(Aim of the exercise):
Return each line, exactly as given, from the one containing "banner and the" through the end of the entries below, and skip the rest.

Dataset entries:

(* ===== verification/Prelude.v ===== *)
(** * EdgeOrchestrator: a verification library

    EdgeOrchestrator (the C++ sources under [src/src/], the protocol under [src/proto/], the
    scripts under [src/tools/]) spreads a DAG of tasks over a node and its peers: a monitor
    samples the machine, discovery keeps a view of the peers, a policy turns DAG, snapshot and
    view into a plan, the orchestrator runs the plan on a thread pool or sends tasks to peers
    as framed protobuf messages, and telemetry records what happened.  The library models
    each part as executable definitions and proves what the parts promise each other, up to
    the behaviour of two nodes, or of a client and a node, talking over a fragmented stream.

    ** Conventions

    A w-bit integer is a [Z]; wrap-around is written out with [u8] .. [u64], [i64] and the
    notations of [cpp_scope].  Sums of [int64_t] durations are exact: the source leaves their
    overflow undefined, and where costs are not negative the theorems bound them by the total
    cost of the DAG.  A [float] is a binary32 of [SpecFloat].  An unordered map is a
    [gmap] whose iteration order is any instance of [IterOrder].  A fallible call returns
    [Result] or [option].  What the code observes -- answers of the kernel, clocks, file
    contents, the interleaving of threads -- is an argument of the definitions, so a theorem
    holds for all of it.  A call that has consumed all its observations without returning is
    [None], "still in progress"; theorems that something returns say how many observations are
    enough.  Concurrent code is a step function or relation with one step per access to
    shared memory, per critical section or per call into another modelled component; where a
    step is coarser its definition says so ([Daemon.activity], [ReactorTime]).

    Code outside the repository is a type class with the laws its documentation gives, and
    each has a concrete instance used by the witnesses: [StdSort], [Rng] and [Mt19937] (the
    C++ library's sort and random numbers), [FloatCast] (a cast the standard leaves undefined),
    [TomlApi] (toml++), [Protobuf] (generated code);
    [strerror] and the assignment to a Python message field are section variables.

    ** Files

    - [Prelude] (this file): machine integers, maps, folds, automation.  [Text]: stream
      extraction, [std::stol] and line splitting.  [Float32]: binary32.  [Json],
      [JsonTheorems]: Python's [json.loads], and that it reads every line telemetry writes.
    - [Core]: [core/types.hpp] and [core/result.hpp].  [Config]: [core/config.hpp] and
      [core/config.cpp].
    - [Dag]: [workload/dag.hpp] and [dag.cpp], one definition per method.  [Kahn]
      ([topological_order]), [Cycle] ([has_cycle]), [Metrics] ([critical_path_cost],
      [peak_memory_estimate]) and [DagTheorems] prove the algorithms correct.
    - [Generator], [GeneratorTheorems]: [workload/generator.cpp].
    - [MemoryPool]: [executor/memory_pool.cpp], allocation as an interleaved
      compare-and-swap loop.  [ArenaLock]: the reader/writer lock the orchestrator puts around
      it.  [TaskRunner]: [executor/task_runner.cpp].
    - [MpmcQueue], [MpmcInv], [MpmcTheorems]: [executor/mpmc_queue.hpp], the lock-free ring.
      [ThreadPool], [ThreadPoolInv], [ThreadPoolTheorems]: [executor/thread_pool.cpp] on it.
      [Futures]: [submit] and [submit_cancellable] of [executor/thread_pool.hpp].
    - [Scheduler]: [scheduler/scheduler.hpp] with the policy interface [SchedulingPolicy] and
      its laws.  [Greedy], [Threshold], [Optimizer] and its companions [OptimizerEstimate],
      [OptimizerProofs], [OptimizerSearch], [OptimizerTheorems]: the three policies, each an
      instance of the laws.
    - [Codec], [CodecTheorems]: [proto/protocol.proto] and [orchestrator/offload_codec.cpp].
    - [Transport]: [network/transport.cpp].  [Reactor]: [network/reactor.cpp]; [ReactorTime]:
      the same with a clock, its eventfd and its awaiters.  [AsyncTransport]:
      [network/async_transport.cpp], one connection at a time.  [Coroutine]: the promise types
      of [core/async.hpp] as a machine of frames.  [AsyncCoroutines]: the server's coroutines
      on that machine.  [Server], [ServerTheorems]: the whole server, its accept coroutine and
      connections interleaved with the reactor thread and the pool.
    - [Cluster]: [network/cluster_view.cpp].  [Discovery], [DiscoveryTheorems]:
      [network/peer_discovery.cpp].
    - [Telemetry], [TelemetryTheorems]: [core/logger.cpp] and [telemetry/].  [LogAnalyzer],
      [LogAnalyzerTheorems]: [tools/log_analyzer.py].
    - [Monitor], [MonitorTheorems]: [resource_monitor/] and the concept
      [ResourceMonitorLike] of [core/concepts.hpp] as a class with laws, discharged for both
      monitors.
    - [Main], [MainTheorems]: the command line, the demo and the pieces of [app/main.cpp];
      [Daemon]: its [main] from start to exit, with the callbacks and the main loop.
      [DefaultToml]: [config/default.toml] and what the program makes of it.
    - [Orchestrator], [OrchestratorTheorems]: [orchestrator/orchestrator.hpp].  [EndToEnd]:
      two nodes talking.  [ErrorPaths]: broken round trips and bad requests.  [Loops]: the
      threads of discovery, monitor and orchestrator as whole loops over time.  [Detector]:
      the table of peers, its notifications and the cluster view against a clock.  [Observed]:
      from a submission to the analyzer's report.  [Injector], [InjectorTheorems]:
      [tools/workload_injector.py].

    ** What the theorems show

    - A submitted workload: the plan covers the DAG for every policy and any monitor that
      keeps its contract; under every interleaving of the dispatching and polling thread, the
      jobs and the callbacks of discovery the reported counts add up and no task runs twice;
      the call returns.  The DAG is valid and names no unknown dependency: a dangling one is
      accepted by the code and its task never scheduled.
    - Two nodes: an offloaded task is executed by the peer exactly as described and reported
      back exactly; a DAG submitted to a peer, or injected by the client script, is run and
      answered -- whatever the fragmentation of the transfers.
    - Errors: a broken round trip costs no task, since the job runs here and is counted once; a
      request that cannot be served is refused with its reason and changes nothing.
    - Execution: running tasks never share memory although the arena is reset; the ring
      refines a bounded FIFO queue under every interleaving; the pool accounts
      for every accepted task and cannot stall with work left unless a permit was wasted;
      a future is set once, with what its callable returned or threw.
    - DAG: the structural invariant, soundness and completeness of ordering and cycle
      detection, the metrics as maxima over paths and levels, progress of [ready_tasks].
    - Policies: complete, feasible plans; the greedy choice is a best fit; the optimizer's
      search never worsens its estimate, which bounds every path and every node's load.
    - Messages: all round trips; an accepted submission is safe to schedule; frames survive
      any fragmentation; neither transport loses a descriptor; the reactor resumes each parked
      coroutine exactly once and stops; running coroutines frame by frame is running them in
      direct style, the server's coroutines do what [AsyncTransport] says, and any number of
      connections interleaved are each served as if alone.  In real time no wait ends later
      than twice the reactor thread's own delay.
    - Surroundings: advertisements arrive as sent; the cluster view is fit for the scheduler
      and a failure detector with explicit delays, table updates and notifications being
      separate steps; the threads obey a stop; every snapshot says what the kernel printed
      since the one before and both monitors keep their contract; the telemetry file is
      newline-delimited JSON, the log analyzer's report of it is exact, and after a submission
      it shows the counts the call returned; a daemon exits with 0 and leaves that file; the
      shipped configuration file, and each part of it, is the built-in configuration.  What is
      said of the metrics file needs ids free of quotes, backslashes and control characters.

    Further lemmas record where the code falls short,
    e.g. [ThreadPoolTheorems.wakeup_lost_and_join_hangs],
    [OrchestratorTheorems.job_outlives_the_call], [Reactor.second_waiter_drops_first],
    [AsyncTransport.serve_spins] and [Daemon.restarts_repeat_events].

    ** Bounds and fuel

    [Dag.kahn_loop] has one unit of fuel per entry of the in-degree table: a node is dequeued
    at most once.  [Dag.dfs_fuel] is one unit per node and edge.  Both are proved to suffice
    ([DagTheorems.topological_order_total_and_sound], [DagTheorems.has_cycle_correct]), as is
    the length of the optimizer's critical-path trace.  The busy loop of a task and the
    polling, transfer and reactor loops consume one observation per iteration; the theorems
    that they end ([TaskRunner.execute_returns],
    [OrchestratorTheorems.submit_workload_returns], [Transport.frames_survive_any_chunking],
    [Reactor.reactor_stops], [Loops.loops_stop]) give the number.  The scanner of [Json] is shown
    to have fuel enough ([Json.scan_stable]); a loop of a coroutine body is unfolded once per
    answer of the kernel, and [ServerTheorems.server_progress] shows that a connection goes on
    as long as its transfers are fewer than its fuel.  Positions of the ring are natural numbers: they
    agree with the [size_t] counters as long as fewer than 2^63 operations are performed.

    ** Not modelled

    Weak memory: the atomics are sequentially consistent.  Submissions and offload requests
    that a node serves at the same time are modelled one by one; what they share is the arena
    ([ArenaLock]), the pool ([ThreadPool]) and the server ([Server]).  Destruction order of members, the
    banner and the usage text, [flush], socket options, and moves of an [Async] object.  How
    long a sleep lasts is an input: the clock and token readings around it.  The signal
    handler's flag is an input of [Daemon.main_loop].  The syntax of TOML, the wire encoding by
    protobuf and [std::mt19937] itself are behind the classes of toml++, protobuf and the
    standard library; what toml++ answers about a parsed document is [DefaultToml.shows].  The
    build description [CMakeLists.txt] is not code the program runs.  In the scripts: argparse
    (their [main] starts from its result), numbers in digits other than ASCII, the text
    [json.dumps] prints, which needs the shortest decimal form of every double, and the
    wording of warnings. *)

From Stdlib Require Import ZArith Lia.
From stdpp Require Import base gmap strings relations numbers finite list.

(Solution for this task):
    banner and the usage text, [flush], socket options, and moves of an [Async] object.  How
    long a sleep lasts is an input: the clock and token readings around it.  The signal
    handler's flag is an input of [Daemon.main_loop].  The syntax of TOML, the wire encoding by
    protobuf and [std::mt19937] itself are behind the classes of toml++, protobuf and the
    standard library; what toml++ answers about a parsed document is [DefaultToml.shows].  The
    build description [CMakeLists.txt] is not code the program runs.  In the scripts: argparse
    (their [main] starts from its result), numbers in digits other than ASCII, the text
    [json.dumps] prints, which needs the shortest decimal form of every double, and the
    wording of warnings. *)

From Stdlib Require Import ZArith Lia.
From stdpp Require Import base gmap strings relations numbers finite list.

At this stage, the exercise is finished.